— WHAT YOU WILL DO —
A stretch of the entries below is to be set down exactly, running from the line with "Z.shiftl_mul_pow2 by lia." through the line with "replace (Z.land (top", both included, and no other line.

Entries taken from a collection
═══

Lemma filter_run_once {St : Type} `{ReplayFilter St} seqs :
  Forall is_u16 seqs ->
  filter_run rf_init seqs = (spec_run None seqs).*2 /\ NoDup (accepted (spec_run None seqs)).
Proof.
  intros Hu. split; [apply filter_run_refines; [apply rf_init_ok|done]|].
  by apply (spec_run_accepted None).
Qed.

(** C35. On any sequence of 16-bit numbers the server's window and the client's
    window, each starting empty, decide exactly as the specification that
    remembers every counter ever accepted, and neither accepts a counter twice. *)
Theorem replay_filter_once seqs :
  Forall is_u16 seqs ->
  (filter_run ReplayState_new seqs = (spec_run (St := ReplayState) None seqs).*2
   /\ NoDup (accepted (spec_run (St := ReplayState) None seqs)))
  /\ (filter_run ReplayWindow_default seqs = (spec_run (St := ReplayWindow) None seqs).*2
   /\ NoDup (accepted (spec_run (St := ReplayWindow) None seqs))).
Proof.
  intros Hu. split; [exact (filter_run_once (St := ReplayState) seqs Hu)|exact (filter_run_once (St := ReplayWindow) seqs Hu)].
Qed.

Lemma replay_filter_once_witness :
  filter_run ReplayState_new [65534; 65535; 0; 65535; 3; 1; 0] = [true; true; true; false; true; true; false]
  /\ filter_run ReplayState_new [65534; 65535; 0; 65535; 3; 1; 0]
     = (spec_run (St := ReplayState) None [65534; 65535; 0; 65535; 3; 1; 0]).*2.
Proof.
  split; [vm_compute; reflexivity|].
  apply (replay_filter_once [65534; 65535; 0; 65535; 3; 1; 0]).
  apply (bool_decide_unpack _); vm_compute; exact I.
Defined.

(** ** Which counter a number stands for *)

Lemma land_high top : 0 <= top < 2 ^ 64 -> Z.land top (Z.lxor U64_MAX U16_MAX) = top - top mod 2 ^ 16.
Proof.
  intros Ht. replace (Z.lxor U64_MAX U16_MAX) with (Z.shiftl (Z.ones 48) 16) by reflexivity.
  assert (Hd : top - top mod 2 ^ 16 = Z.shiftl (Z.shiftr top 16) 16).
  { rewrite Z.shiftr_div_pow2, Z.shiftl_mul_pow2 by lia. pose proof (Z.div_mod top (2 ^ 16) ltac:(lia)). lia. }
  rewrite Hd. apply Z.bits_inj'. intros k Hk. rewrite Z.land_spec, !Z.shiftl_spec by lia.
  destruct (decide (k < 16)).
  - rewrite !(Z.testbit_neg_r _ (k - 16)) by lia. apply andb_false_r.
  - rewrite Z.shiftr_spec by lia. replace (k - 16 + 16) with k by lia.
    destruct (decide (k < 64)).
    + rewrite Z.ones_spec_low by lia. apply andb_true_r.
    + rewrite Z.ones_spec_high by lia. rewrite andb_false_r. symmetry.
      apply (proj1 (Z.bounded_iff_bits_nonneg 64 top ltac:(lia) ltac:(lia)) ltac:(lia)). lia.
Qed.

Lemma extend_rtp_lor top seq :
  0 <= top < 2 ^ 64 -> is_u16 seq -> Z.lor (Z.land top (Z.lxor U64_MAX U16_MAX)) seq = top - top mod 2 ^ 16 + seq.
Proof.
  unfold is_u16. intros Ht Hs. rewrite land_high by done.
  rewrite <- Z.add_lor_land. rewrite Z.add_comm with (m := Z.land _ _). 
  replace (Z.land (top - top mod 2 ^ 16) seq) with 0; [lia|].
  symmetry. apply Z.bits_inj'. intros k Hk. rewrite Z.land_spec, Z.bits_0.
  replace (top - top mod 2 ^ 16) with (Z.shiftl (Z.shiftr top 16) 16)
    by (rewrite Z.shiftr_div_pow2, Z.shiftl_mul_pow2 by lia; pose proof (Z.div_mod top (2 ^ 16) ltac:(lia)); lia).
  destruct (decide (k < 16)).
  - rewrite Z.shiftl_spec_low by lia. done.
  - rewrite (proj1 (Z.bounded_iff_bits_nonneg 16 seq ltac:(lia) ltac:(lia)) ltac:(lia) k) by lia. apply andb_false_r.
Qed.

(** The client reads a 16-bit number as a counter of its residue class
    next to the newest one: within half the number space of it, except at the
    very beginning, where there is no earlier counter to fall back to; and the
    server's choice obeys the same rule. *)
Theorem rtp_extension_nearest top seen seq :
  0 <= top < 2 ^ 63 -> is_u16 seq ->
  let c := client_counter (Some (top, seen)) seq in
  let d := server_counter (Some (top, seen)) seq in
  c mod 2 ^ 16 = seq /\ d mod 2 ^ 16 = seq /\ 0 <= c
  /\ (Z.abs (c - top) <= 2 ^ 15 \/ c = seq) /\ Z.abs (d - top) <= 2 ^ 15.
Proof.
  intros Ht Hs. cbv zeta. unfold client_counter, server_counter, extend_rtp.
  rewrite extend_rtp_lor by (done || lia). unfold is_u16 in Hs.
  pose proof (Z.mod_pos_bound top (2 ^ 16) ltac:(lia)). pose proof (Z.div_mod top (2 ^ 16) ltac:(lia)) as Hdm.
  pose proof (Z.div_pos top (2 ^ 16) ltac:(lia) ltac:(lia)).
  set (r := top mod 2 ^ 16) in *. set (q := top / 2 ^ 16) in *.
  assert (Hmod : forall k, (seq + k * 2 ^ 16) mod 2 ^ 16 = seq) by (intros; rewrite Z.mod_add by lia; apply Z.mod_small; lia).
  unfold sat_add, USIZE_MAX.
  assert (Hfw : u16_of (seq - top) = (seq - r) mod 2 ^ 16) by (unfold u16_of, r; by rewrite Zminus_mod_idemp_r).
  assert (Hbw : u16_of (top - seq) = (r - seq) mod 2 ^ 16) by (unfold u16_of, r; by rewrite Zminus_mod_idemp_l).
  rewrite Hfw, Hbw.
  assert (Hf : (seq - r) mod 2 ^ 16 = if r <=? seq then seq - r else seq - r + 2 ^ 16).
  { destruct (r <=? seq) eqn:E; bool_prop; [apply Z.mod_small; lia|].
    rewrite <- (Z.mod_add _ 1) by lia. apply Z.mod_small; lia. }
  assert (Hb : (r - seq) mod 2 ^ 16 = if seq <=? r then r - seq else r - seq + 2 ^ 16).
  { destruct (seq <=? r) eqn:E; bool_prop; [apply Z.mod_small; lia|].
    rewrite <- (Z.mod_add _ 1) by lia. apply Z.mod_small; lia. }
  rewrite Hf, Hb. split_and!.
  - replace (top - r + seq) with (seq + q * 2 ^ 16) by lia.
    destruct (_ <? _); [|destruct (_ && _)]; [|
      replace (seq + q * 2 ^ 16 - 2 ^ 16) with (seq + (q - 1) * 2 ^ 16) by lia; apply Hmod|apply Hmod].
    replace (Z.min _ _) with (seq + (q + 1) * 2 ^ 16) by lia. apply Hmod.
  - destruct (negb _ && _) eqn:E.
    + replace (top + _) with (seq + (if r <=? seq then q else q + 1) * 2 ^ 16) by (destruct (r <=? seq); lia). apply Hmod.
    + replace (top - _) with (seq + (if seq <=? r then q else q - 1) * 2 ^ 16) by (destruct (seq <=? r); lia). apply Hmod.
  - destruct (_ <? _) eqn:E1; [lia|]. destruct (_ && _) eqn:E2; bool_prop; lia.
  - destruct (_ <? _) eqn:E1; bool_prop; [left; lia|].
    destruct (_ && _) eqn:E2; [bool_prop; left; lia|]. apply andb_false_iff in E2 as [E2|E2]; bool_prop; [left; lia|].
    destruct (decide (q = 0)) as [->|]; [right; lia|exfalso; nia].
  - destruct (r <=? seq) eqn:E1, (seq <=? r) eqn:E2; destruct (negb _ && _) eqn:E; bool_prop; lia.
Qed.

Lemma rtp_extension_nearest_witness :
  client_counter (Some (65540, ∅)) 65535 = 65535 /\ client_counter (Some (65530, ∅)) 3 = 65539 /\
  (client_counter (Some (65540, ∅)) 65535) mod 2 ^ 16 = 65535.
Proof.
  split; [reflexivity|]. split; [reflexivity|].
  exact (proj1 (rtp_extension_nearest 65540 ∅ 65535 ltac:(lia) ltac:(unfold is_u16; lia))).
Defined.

═══

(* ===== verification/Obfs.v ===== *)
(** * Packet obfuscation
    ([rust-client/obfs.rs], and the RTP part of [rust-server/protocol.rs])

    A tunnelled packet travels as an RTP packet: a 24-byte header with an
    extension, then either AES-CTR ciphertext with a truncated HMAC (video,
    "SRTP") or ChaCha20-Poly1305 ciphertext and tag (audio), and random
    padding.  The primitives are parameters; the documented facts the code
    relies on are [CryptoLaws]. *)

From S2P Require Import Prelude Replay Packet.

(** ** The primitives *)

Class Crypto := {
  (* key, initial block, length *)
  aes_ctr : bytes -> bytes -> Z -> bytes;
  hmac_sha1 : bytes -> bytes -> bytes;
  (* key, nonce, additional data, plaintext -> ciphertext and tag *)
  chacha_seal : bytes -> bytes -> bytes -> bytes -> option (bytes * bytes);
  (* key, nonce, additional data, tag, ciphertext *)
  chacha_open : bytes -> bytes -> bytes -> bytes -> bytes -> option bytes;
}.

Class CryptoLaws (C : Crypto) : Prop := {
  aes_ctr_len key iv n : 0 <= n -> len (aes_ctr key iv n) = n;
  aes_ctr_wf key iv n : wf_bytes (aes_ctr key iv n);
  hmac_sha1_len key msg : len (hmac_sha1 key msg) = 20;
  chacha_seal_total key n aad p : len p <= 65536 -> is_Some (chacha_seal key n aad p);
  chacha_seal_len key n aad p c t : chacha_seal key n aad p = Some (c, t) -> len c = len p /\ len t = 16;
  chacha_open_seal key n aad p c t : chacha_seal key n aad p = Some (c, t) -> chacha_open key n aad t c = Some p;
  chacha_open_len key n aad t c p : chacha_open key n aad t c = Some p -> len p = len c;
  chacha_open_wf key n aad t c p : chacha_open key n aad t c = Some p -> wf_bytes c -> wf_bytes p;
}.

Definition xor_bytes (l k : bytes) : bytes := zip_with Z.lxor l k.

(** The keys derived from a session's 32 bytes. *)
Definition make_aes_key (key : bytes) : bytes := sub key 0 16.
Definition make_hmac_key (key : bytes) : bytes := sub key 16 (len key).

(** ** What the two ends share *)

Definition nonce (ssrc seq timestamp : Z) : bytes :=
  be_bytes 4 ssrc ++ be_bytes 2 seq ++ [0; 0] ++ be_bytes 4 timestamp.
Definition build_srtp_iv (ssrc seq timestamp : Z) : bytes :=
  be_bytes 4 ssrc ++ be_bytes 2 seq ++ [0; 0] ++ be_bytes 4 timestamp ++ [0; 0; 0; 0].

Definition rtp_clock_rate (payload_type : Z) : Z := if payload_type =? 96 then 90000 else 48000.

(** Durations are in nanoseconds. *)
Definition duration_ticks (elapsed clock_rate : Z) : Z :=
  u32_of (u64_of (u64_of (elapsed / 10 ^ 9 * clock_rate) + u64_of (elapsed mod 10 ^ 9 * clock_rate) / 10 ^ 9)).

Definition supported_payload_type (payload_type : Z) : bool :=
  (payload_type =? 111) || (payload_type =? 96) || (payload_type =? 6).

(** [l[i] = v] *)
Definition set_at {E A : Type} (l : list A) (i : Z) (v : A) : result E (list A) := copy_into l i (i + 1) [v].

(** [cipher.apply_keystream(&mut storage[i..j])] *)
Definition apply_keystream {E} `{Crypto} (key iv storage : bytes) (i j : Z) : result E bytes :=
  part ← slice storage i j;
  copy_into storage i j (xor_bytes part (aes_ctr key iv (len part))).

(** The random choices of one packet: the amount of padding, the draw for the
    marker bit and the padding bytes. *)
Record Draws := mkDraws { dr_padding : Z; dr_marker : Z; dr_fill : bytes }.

═══

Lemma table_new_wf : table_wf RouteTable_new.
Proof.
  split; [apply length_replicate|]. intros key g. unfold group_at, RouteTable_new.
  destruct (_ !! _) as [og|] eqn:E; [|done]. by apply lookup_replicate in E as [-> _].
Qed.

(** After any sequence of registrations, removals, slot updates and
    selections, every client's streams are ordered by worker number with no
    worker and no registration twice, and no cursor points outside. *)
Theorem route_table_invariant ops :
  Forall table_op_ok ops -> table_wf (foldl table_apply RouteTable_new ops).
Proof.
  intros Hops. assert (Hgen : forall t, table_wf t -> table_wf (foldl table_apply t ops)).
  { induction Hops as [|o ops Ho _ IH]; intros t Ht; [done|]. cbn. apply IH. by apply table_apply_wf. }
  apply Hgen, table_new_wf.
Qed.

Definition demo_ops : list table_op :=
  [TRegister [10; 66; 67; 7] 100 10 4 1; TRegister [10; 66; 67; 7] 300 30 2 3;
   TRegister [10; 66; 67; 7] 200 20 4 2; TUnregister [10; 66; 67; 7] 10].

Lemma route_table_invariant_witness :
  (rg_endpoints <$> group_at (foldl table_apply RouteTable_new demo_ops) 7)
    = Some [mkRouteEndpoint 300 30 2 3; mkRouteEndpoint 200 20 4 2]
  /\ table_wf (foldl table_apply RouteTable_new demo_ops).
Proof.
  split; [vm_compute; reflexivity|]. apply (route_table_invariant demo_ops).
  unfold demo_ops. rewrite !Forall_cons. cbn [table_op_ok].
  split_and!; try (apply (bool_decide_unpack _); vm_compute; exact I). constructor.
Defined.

═══

— ANSWER TO THE PROBLEM —
  { rewrite Z.shiftr_div_pow2, Z.shiftl_mul_pow2 by lia. pose proof (Z.div_mod top (2 ^ 16) ltac:(lia)). lia. }
  rewrite Hd. apply Z.bits_inj'. intros k Hk. rewrite Z.land_spec, !Z.shiftl_spec by lia.
  destruct (decide (k < 16)).
  - rewrite !(Z.testbit_neg_r _ (k - 16)) by lia. apply andb_false_r.
  - rewrite Z.shiftr_spec by lia. replace (k - 16 + 16) with k by lia.
    destruct (decide (k < 64)).
    + rewrite Z.ones_spec_low by lia. apply andb_true_r.
    + rewrite Z.ones_spec_high by lia. rewrite andb_false_r. symmetry.
      apply (proj1 (Z.bounded_iff_bits_nonneg 64 top ltac:(lia) ltac:(lia)) ltac:(lia)). lia.
Qed.

Lemma extend_rtp_lor top seq :
  0 <= top < 2 ^ 64 -> is_u16 seq -> Z.lor (Z.land top (Z.lxor U64_MAX U16_MAX)) seq = top - top mod 2 ^ 16 + seq.
Proof.
  unfold is_u16. intros Ht Hs. rewrite land_high by done.
  rewrite <- Z.add_lor_land. rewrite Z.add_comm with (m := Z.land _ _). 
  replace (Z.land (top - top mod 2 ^ 16) seq) with 0; [lia|].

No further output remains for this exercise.